The Worth Of Your Old Compositions (Don't Delete Them)
As composers, we're expected to constantly write new music for commissions but what happens to all our old music that we dismiss as not good enough? Are we right to ignore it, leave it behind, or delete it?
THE BACK CATALOGUE
Whether you write music professionally or as a side income, you've probably come up with loads of ideas over the years to the point where you have a lot of compositions in your back catalogue. Now ask yourself, how many of those have been used in projects or uploaded to a selling platform?
If you're like me, you might have realised that by sifting back through your old DAW projects, you will soon discover a lot of unfinished or finished songs that either weren't accepted by the client who commissioned the work or were written on a whim. At first thought, these might seem useless but you'd be surprised at the worth these songs have.
OLD SONGS, NEW INCOME
The first thing I try to do with unfinished work, when I have the time to in quiet periods (eg. pandemic), is to re-listen to what I had and see if any creativity sparks so that I can finish the song. You might be thinking 'that's all well and good but what's the point when no one has asked for this song?'.

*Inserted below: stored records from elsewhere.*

(** * The layered configuration store and its reload monitor

    A shallow embedding of [gds/burp/config.py] (the [Configuration] /
    [Section] / [Option] machinery inherited from Trac) and of
    [gds/burp/monitor.py] (the polling [PluginMonitorThread]).

    Conventions of the embedding.
    - Text is a [string] whose characters are read as the code points
      U+0000..U+00FF; on such text [to_unicode] and [_to_utf8] act as the
      identity, so a [str] and the [unicode] it decodes to are identified.
    - A Python dict is a [gmap]; the dict the monitor iterates over is an
      association list, in iteration order.
    - Mutation is explicit state passing: every operation returns the
      object it mutated next to its result.  An exception is a [Raise]
      outcome, and the state reached when it was raised is returned too.
    - Modification times are integers; only their order is used.
    - What [ConfigParser] holds after reading a file is taken from the file
      system model ([fcontents]): for every section of the file and every
      option that [parser.has_option] reports in it (the entry [__name__]
      that Python 2 keeps in every section included), what [parser.get]
      returns for it: the text as written when it holds no [%(name)s]
      reference, else what the interpolation makes of it, which may be an
      exception.  The INI grammar and the format operator behind the
      interpolation are not modelled, and the files have no [DEFAULT]
      section, so that a parser holds no defaults and no section of that
      name.
    - Values read from a file are byte strings until [Section.get] decodes
      them; [str.strip] trims the white space of the C locale, where
      [unicode.strip] trims the Unicode white space.  A string that a
      caller or a declaration supplies is a [unicode].
    - A [Section] proxy is addressed by its owner and its name, as
      [Configuration.__getitem__] hands it out; a proxy that a caller keeps
      across a reparse is not modelled.
    - [float()] reads the literals of CPython 2.7; exceptions that do not
      derive from [Exception] are not modelled. *)

From Stdlib Require Import ZArith NArith Bool Ascii String Lia.
From stdpp Require Import base option list strings gmap sorting.

Set Warnings "-register-all".

Local Open Scope string_scope.
Local Open Scope Z_scope.

(** ** Exceptions and outcomes *)

(** The exception classes the two modules meet; all of them derive from
    [Exception]. *)
Inductive exn : Type :=
  | TypeError (msg : string)
  | ValueError (msg : string)
  | AttributeError (msg : string)
  | IOError (msg : string)
  | OSError (msg : string)
  | ParsingError (file : string)
  | ImportError (msg : string)
  | InterpolationError (msg : string).

Inductive outcome (A : Type) : Type :=
  | Ok (a : A)
  | Raise (e : exn).
Arguments Ok {A} a.
Arguments Raise {A} e.

Definition is_Raise {A} (r : outcome A) : bool :=
  match r with Ok _ => false | Raise _ => true end.

(** ** Text primitives of the Python runtime *)

Module Text.

Definition code (a : ascii) : N := N_of_ascii a.

(** [unicode.isspace] restricted to U+0000..U+00FF. *)
Definition isspace (a : ascii) : bool :=
  let n := code a in
  ((9 <=? n) && (n <=? 13) || (28 <=? n) && (n <=? 32)
   || (n =? 133) || (n =? 160))%N.

Definition isdigit (a : ascii) : bool :=
  let n := code a in ((48 <=? n) && (n <=? 57))%N.

Definition digit_value (a : ascii) : N := (code a - 48)%N.

(** [unicode.lower] restricted to U+0000..U+00FF: the ASCII capitals and
    the Latin-1 capitals (U+00C0..U+00DE without the multiplication
    sign). *)
Definition lower_char (a : ascii) : ascii :=
  let n := code a in
  if ((65 <=? n) && (n <=? 90)
      || (192 <=? n) && (n <=? 222) && negb (n =? 215))%N
  then ascii_of_N (n + 32) else a.

Fixpoint lower (s : string) : string :=
  match s with
  | EmptyString => EmptyString
  | String a s' => String (lower_char a) (lower s')
  end.

Fixpoint lstrip (s : string) : string :=
  match s with
  | EmptyString => EmptyString
  | String a s' => if isspace a then lstrip s' else s
  end.

Fixpoint rstrip (s : string) : string :=
  match s with
  | EmptyString => EmptyString
  | String a s' =>
      match rstrip s' with
      | EmptyString => if isspace a then EmptyString else String a EmptyString
      | r => String a r
      end
  end.

Definition strip (s : string) : string := rstrip (lstrip s).

(** [str.isspace] on one byte, in the C locale; [str.strip] trims by it. *)
Definition isspace_str (a : ascii) : bool :=
  let n := code a in ((9 <=? n) && (n <=? 13) || (n =? 32))%N.

Fixpoint lstrip_str (s : string) : string :=
  match s with
  | EmptyString => EmptyString
  | String a s' => if isspace_str a then lstrip_str s' else s
  end.
(** * FB BUS connector: frame codec, pairing state machine, orchestrator

    A shallow embedding of
      - [fastybird_fb_bus_connector/clients/pjon.py]   (module [Pjon]),
      - [fb_bus_connector_plugin/pairing/apiv1.py]     (module [Pairing]),
      - [fb_bus_connector_plugin/connector.py]         (module [Connector]),
      - [fastybird_fb_bus_connector/logger.py]         (module [Logger]),
    together with the properties of the specification that concern them.

    Conventions.  Python integers are [Z]; a [List[int]] is a [list Z];
    [bytes(l)] is [py_bytes l], which fails with [ValueError] as Python does
    when an element is outside [range(256)].  Wall-clock readings
    ([time.time()], seconds) and delays are Python floats, that is IEEE 754
    binary64 numbers: they are the kernel's [float], subtracted with
    [PrimFloat.sub] and compared with [PrimFloat.leb], [PrimFloat.ltb] and
    [PrimFloat.eqb], which round and compare as Python does.  A call that
    has no result in Python but performs an effect returns the effect it
    performed. *)

From Stdlib Require Import Floats.PrimFloat.
From Stdlib Require Import ZArith List Lia Bool.
From stdpp Require Import base gmap list strings.

Local Open Scope Z_scope.

(** ** Python runtime: exceptions, indexing, slicing *)

Inductive Exn : Type :=
| ValueError
| IndexError
| KeyError
| PJON_Connection_Lost
| PJON_Packets_Buffer_Full
| PJON_Content_Too_Long.

(** Outcome of a call: a normal return, an exception that leaves the
    function, or a loop that has not finished within the fuel given. *)
Inductive Outcome (A : Type) : Type :=
| Returned (a : A)
| Raised (e : Exn)
| OutOfFuel.
Arguments Returned {A} a.
Arguments Raised {A} e.
Arguments OutOfFuel {A}.

Definition is_byte (z : Z) : bool := (0 <=? z) && (z <? 256).

(** [bytes(l)]: the same values, or [ValueError]. *)
Definition py_bytes (l : list Z) : option (list Z) :=
  if forallb is_byte l then Some l else None.

(** [l[i]] with Python's negative indices; [None] is [IndexError]. *)
Definition py_index (l : list Z) (i : Z) : option Z :=
  let n := Z.of_nat (length l) in
  if (0 <=? i) && (i <? n) then nth_error l (Z.to_nat i)
  else if (- n <=? i) && (i <? 0) then nth_error l (Z.to_nat (n + i))
  else None.

(** [l[0:stop]]; a negative [stop] counts from the end, and the slice is
    clipped to the list. *)
Definition py_slice_to (l : list Z) (stop : Z) : list Z :=
  let n := Z.of_nat (length l) in
  let stop := if stop <? 0 then Z.max 0 (n + stop) else Z.min stop n in
  firstn (Z.to_nat stop) l.

(** The float [n.0], for clocks in examples. *)
Fixpoint seconds (n : nat) : float :=
  match n with
  | O => 0%float
  | S n => PrimFloat.add (seconds n) 1%float
  end.

(** ** Protocol constants *)

(** Modelled from the spec: [types.py] is not part of the sources at hand.
    [PacketContent.TERMINATOR] is the byte [0x24] that ends every frame. *)
Definition TERMINATOR : Z := 0x24.

(** Modelled from the spec: [ProtocolVersion.V1], [Packet.DISCOVER] and the
    [PairingCommand] values of [types.py]. *)
Definition ProtocolVersion_V1 : Z := 0x01.
Definition Packet_DISCOVER : Z := 0x04.
(** * RBBIRuleBuilder (icu4c/source/common/rbbirb.cpp)

    A shallow embedding of the break-rule compiler's orchestrator and of its
    binary flattener, with the properties of the data layout, of the table
    minimisation loop and of the failure paths.

    Conventions.
    - [int32_t] and [uint32_t] values are integers of [Z]; every conversion
      between the two is written out, and the properties keep the signed
      sums within [int32_t].
    - Memory is a list of bytes (each an integer of [Z]); a store outside of
      the buffer leaves the list unchanged.
    - A pointer that may be [NULL] is an [option].
    - [UErrorCode] is an integer; [U_FAILURE] is [> U_ZERO_ERROR]. *)

From Stdlib Require Import ZArith Lia Bool.

From stdpp Require Import base list.

Local Open Scope Z_scope.

(** ** Machine integers *)

Module Int32.

Definition modulus : Z := 4294967296.
Definition max_signed : Z := 2147483647.

(** Conversion to [uint32_t]. *)
Definition to_uint32 (z : Z) : Z := z mod modulus.

(** Conversion to [int32_t] (two's complement). *)
Definition to_int32 (z : Z) : Z := (z + 2147483648) mod modulus - 2147483648.

End Int32.

(** ** [align8] (rbbirb.cpp, line 133)

    [static int32_t align8(int32_t i) {return (i+7) & 0xfffffff8;}]

    The sum is an [int]; the mask is an [unsigned] constant, so the sum is
    converted to [uint32_t] for the conjunction and the result is converted
    back to [int32_t].  For [i] above [INT32_MAX - 7] the sum overflows,
    which C leaves undefined: what the definition gives there stands for
    nothing the code guarantees, and every property below keeps [i] at or
    under [INT32_MAX - 7]. *)
Definition align8 (i : Z) : Z :=
  Int32.to_int32 (Z.land (Int32.to_uint32 (i + 7)) 0xfffffff8).

(** ** Error codes (unicode/utypes.h)

    [U_FAILURE(x)] is [x > U_ZERO_ERROR]; warnings are negative. *)
Definition UErrorCode := Z.

Definition U_ZERO_ERROR : UErrorCode := 0.

Definition U_ILLEGAL_ARGUMENT_ERROR : UErrorCode := 1.

Definition U_MEMORY_ALLOCATION_ERROR : UErrorCode := 7.

Definition U_FAILURE (x : UErrorCode) : bool := U_ZERO_ERROR <? x.

Definition U_SUCCESS (x : UErrorCode) : bool := x <=? U_ZERO_ERROR.

(** ** Outcomes

    A computation returns, dereferences a [NULL] pointer (undefined
    behaviour), or runs for ever. *)
Inductive outcome (A : Type) : Type :=
| Ok (a : A)
| NullDereference
| Diverges.

Arguments Ok {A} a.

Arguments NullDereference {A}.

Arguments Diverges {A}.

Definition obind {A B} (m : outcome A) (k : A -> outcome B) : outcome B :=
  match m with
  | Ok a => k a
  | NullDereference => NullDereference
  | Diverges => Diverges
  end.

(** [deref p] is the object a pointer designates. *)
Definition deref {A} (p : option A) : outcome A :=
  match p with
  | Some a => Ok a
  | None => NullDereference
  end.

Notation "'let!' x ':=' m 'in' k" := (obind m (fun x => k))
  (at level 10, x pattern, m at level 100, k at level 200).

(** ** Memory *)

Definition byte := Z.

Definition memory := list byte.

(** [uprv_memset(p, v, n)] on a block that starts at [p]. *)
Definition uprv_memset (m : memory) (v : byte) (n : Z) : memory :=
  list_inserts 0 (replicate (Z.to_nat n) v) m.

(** Copy of [bs] to the block at byte offset [off]. *)
Definition write_bytes (off : Z) (bs : list byte) (m : memory) : memory :=
  list_inserts (Z.to_nat off) bs m.

(** The byte at offset [i]. *)
Definition byte_at (m : memory) (i : Z) : option byte := m !! Z.to_nat i.

Section ByteOrder.

(** [U_IS_BIG_ENDIAN] of the platform. *)
Variable U_IS_BIG_ENDIAN : bool.

Definition le_bytes (n : nat) (v : Z) : list byte :=
  map (fun k => (v / 2 ^ (8 * Z.of_nat k)) mod 256) (seq 0 n).

(** The [n] bytes of the unsigned value [v] in the platform's order. *)
Definition int_bytes (n : nat) (v : Z) : list byte :=
  if U_IS_BIG_ENDIAN then rev (le_bytes n v) else le_bytes n v.

Fixpoint le_value (bs : list byte) : Z :=
  match bs with
  | [] => 0
  | b :: bs' => b + 256 * le_value bs'
  end.

Definition int_value (bs : list byte) : Z :=
  if U_IS_BIG_ENDIAN then le_value (rev bs) else le_value bs.

(** A store to a [uint32_t] object at byte offset [off]. *)
Definition store32 (off : Z) (v : Z) (m : memory) : memory :=
  write_bytes off (int_bytes 4 (Int32.to_uint32 v)) m.

(** The [uint32_t] object at byte offset [off]. *)
Definition load32 (m : memory) (off : Z) : Z :=
  int_value (take 4 (drop (Z.to_nat off) m)).

(** A sequence of 16-bit code units. *)
Definition u16_bytes (us : list Z) : list byte :=
  flat_map (fun u => int_bytes 2 (u mod 65536)) us.

(** A sequence of [int32_t] values. *)
Definition i32_bytes (vs : list Z) : list byte :=
  flat_map (fun v => int_bytes 4 (Int32.to_uint32 v)) vs.

End ByteOrder.

(** ** Data model *)

(** A string of UTF-16 code units ([UnicodeString]). *)
Definition UnicodeString := list Z.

I wrote a series of blogs a few months back about writing music for music production libraries. Usually, these libraries require you to have a fair few songs ready to upload straight away (about 40+) and, although most libraries curate the uploads with varying degrees of strictness, a few out there don't curate the music at all.
Before joining music libraries like Pond5, MusicElements, and 100Audio, I had about one hundred old songs, dating back to 2010, that had never been commissioned and so just sat there on my hard drive, taking up space. By thinking 'what the hell, maybe they'll be worth something', I decided to upload these to libraries and see what would happen. It made me realise that, even if you have a song you think is rubbish, someone out there in the big wide world will like it and potentially buy it.
To this day, the one song I believe to be my worst (and cheesiest) sells the most. I've talked before about the music libraries I'm a member of but I also recently joined Motion Array and, despite them getting a little annoyed at me 'shotgun' uploading my old work, they've accepted eighty-one tracks so far. With April being my first full month with the library, and having about fifty songs on there during that time, I made $362. This month, in only ten days, I've made $125 so far.
Say what you want about subscription-based libraries but, whether you join Motion Array and similar subscription libraries or you try a library like Pond5 where the sales are per song, you will find that your old music does have value. So why leave it on your hard drive doing nothing but taking up space?